Consistent hashing and sharding helps prevent this problem. Also, avoid setting the same expiration for the keys, adding a random number to them.

Cache penetration

Situation that happens when there are multiple requests trying to access non-existent data, that will result in cache misses and extra queries to the original data source.

Storing a representation of missing data in the cache helps prevent this problem. This requires the creation of a “null” value for keys in the cache, which adds extra space requirements to the cache itself.

Another approach is the use of a Bloom filter, to check if the key exists. If it doesn’t, we can avoid hitting the database.

Hot key problem

Situation that happens when a particular key becomes more used than others, resulting in extra load on one specific cache instance.

An approach to solving this issue is duplicating the hot key across multiple nodes and accessing them through a round-robin scheme.

Large key problem

Keys that have a value larger than most others will consume extra resources for storage and network, creating extra latency.

An approach to solving this issue is distributing the value of the key across multiple cache nodes. However, notice that this will create multiple round trips to get the full value. This distributes the network load across cache nodes but increases the amount of time to get that particular key.

Cache crash problem

When the cache is down, all requests go directly to the database, putting extra pressure on it and endangering its availability.

One approach to solve is to setup a circuit breaker for it, so that when the cache is down, the application cannot reach the database directly.

The second approach is to enhance the cache availability with a cluster setup.

Cache persistence to disk

Write-through strategy

Cache storage strategy where the value is stored in disk and then reported as stored by the cache.

Write-back strategy

Cache storage strategy where the value is reported as stored by the cache and then stored in disk.

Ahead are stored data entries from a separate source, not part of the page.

(* ===== verification/Server.v ===== *)
(** The server engine: [crates/core/src/server.rs].

    The builder, the router with its two layers, the dispatch handler of the
    AI endpoints, forwarding, the two response handlers and the extraction of
    token usage from a buffered event stream.  The HTTP client is a state
    transformer of the world [W] the middlewares share, so that what is sent
    upstream, and when, is part of the model. *)

From Stdlib Require Import Ascii.
From stdpp Require Import gmap.
From S2P Require Import Prelude RustStr Float64 Json Http Billing Types Middleware.
From S2P Require Import Report Auth.
Local Open Scope Z_scope.

(** ** Responses to the client *)

Record HttpResponse := {
  rsp_status : StatusCode;
  rsp_headers : HeaderMap;
  rsp_body : bytes
}.

Definition with_status (s : StatusCode) (r : HttpResponse) : HttpResponse :=
  {| rsp_status := s; rsp_headers := rsp_headers r; rsp_body := rsp_body r |}.

(** Headers of the upstream response that are not passed on. *)
Definition is_forward_header (name : string) : bool :=
  negb (existsb (String.eqb (to_lowercase name))
    ["transfer-encoding"; "connection"; "keep-alive"; "content-length"; "host";
     "authorization"; "x-api-key"]).

Definition copy_header (acc : HeaderMap) (kv : string * bytes) : HeaderMap :=
  if is_forward_header kv.1 then header_insert kv.1 kv.2 acc else acc.

Definition build_axum_response (proxy_resp : ProxyResponse) : HttpResponse :=
  {| rsp_status := res_status proxy_resp;
     rsp_headers := foldl copy_header [] (res_headers proxy_resp);
     rsp_body := res_body proxy_resp |}.

(** ** Forwarding *)

Record UpstreamRequest := {
  up_method : string;
  up_url : string;
  up_headers : HeaderMap;
  up_body : bytes
}.

(** [reqwest]'s answers: the response whose body read may still fail, and the
    failure of a send, classified. *)
Record UpstreamResponse := {
  ur_status : StatusCode;
  ur_headers : HeaderMap;
  ur_body : Res string bytes
}.

Record SendError := { is_timeout : bool; is_connect : bool; send_text : string }.

Definition drop_upstream (name : string) : bool :=
  existsb (String.eqb (to_lowercase name))
    ["transfer-encoding"; "connection"; "keep-alive"; "accept-encoding"; "host";
     "content-length"; "authorization"; "x-api-key"].

Definition upstream_path (channel : ChannelConfig) (path : string) : string :=
  match cc_rewrite_path channel with
  | Some p => if str_is_empty p then path else p
  | None => path
  end.

Definition build_upstream_request (proxy_req : ProxyRequest) (channel : ChannelConfig)
    : UpstreamRequest :=
  let forwarded := List.filter (fun kv => negb (drop_upstream kv.1)) (req_headers proxy_req) in
  {| up_method := req_method proxy_req;
     up_url := trim_end_matches slash (cc_url channel)
                 +:+ upstream_path channel (req_path proxy_req);
     up_headers :=
       if str_is_empty (cc_api_key channel) then forwarded
       else header_append "authorization" ("Bearer " +:+ cc_api_key channel) forwarded;
     up_body := req_body proxy_req |}.

Definition send_error (e : SendError) : ProxyError :=
  Upstream (if is_timeout e then "upstream timeout: " +:+ send_text e
            else if is_connect e then "upstream connection failed: " +:+ send_text e
            else "upstream request failed: " +:+ send_text e).

(** ** Validation *)

Definition validate_proxy_request (req : ProxyRequest) : Res ProxyError () :=
  match header_str "content-type" (req_headers req) with
  | Some ct =>
      if starts_with "application/json" ct then
        if str_is_empty (req_body req) then Err (BadRequest "empty request body") else Ok ()
      else Err (BadRequest ("unsupported content-type: " +:+ ct
                            +:+ ". expected application/json"))
  | None =>
      if str_is_empty (req_body req) then Err (BadRequest "empty request body") else Ok ()
  end.

(** ** Event streams *)

Section Sse.
Context `{SerdeJson}.

Definition space : ascii := " "%char.

Definition starts_with_space (s : string) : bool :=
  match s with String a _ => Ascii.eqb a space | EmptyString => false end.

Definition normalize_line (line : string) : string :=
  let line := trim_end line in
  match strip_prefix "data:" line with
  | Some rest =>
      if starts_with_space rest then line else ("data: " +:+ rest)
  | None =>
      match strip_prefix "event:" line with
      | Some rest => if starts_with_space rest then line else ("event: " +:+ rest)
      | None => line
      end
  end.

Definition normalize_sse_format (text : string) : string :=
  join (String newline EmptyString) (normalize_line <$> lines text).

Definition is_nonzero_number (v : Value) : bool :=
  from_option (fun n => 0 <? n) false (as_u64 v)
  || from_option (fun f => f64_lt f64_zero f) false (as_f64 v).

Definition merge_field (acc : gmap string Value) (kv : string * Value) : gmap string Value :=
  if is_nonzero_number kv.2 || bool_decide (acc !! kv.1 = None)
  then <[kv.1 := kv.2]> acc else acc.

This improves performance of storage at the risk of failure to store and subsequent cache misses.

Eviction Policies

  1. Capacity-based Eviction: Data is removed when the cache reaches its maximum capacity.
  2. Time-based Eviction: Involves removing data after a certain period, regardless of its use.
  3. Priority-based Eviction: Some caching systems assign priorities to data items. When there’s a need for eviction, items with the lowest priority are removed first.

Least Recently Used (LRU)

Discards the least recently used items first. This algorithm assumes that data accessed recently will likely be accessed again soon.

Least Frequently Used (LFU)

LFU algorithm removes the least frequently accessed data. Unlike LRU, LFU considers access frequency rather than the recency of access. This approach is beneficial when the importance of data is determined by how often it is accessed, rather than when it was last accessed.

Least Recently Updated (LRUp)

This variant of LRU focuses on the time since the data was last updated rather than when it was last accessed. It’s useful in scenarios where the freshness of data is more critical than its access frequency.

Random Replacement (RR)

Random Replacement (RR) selects a random item for eviction when the cache is full and needs space for new items.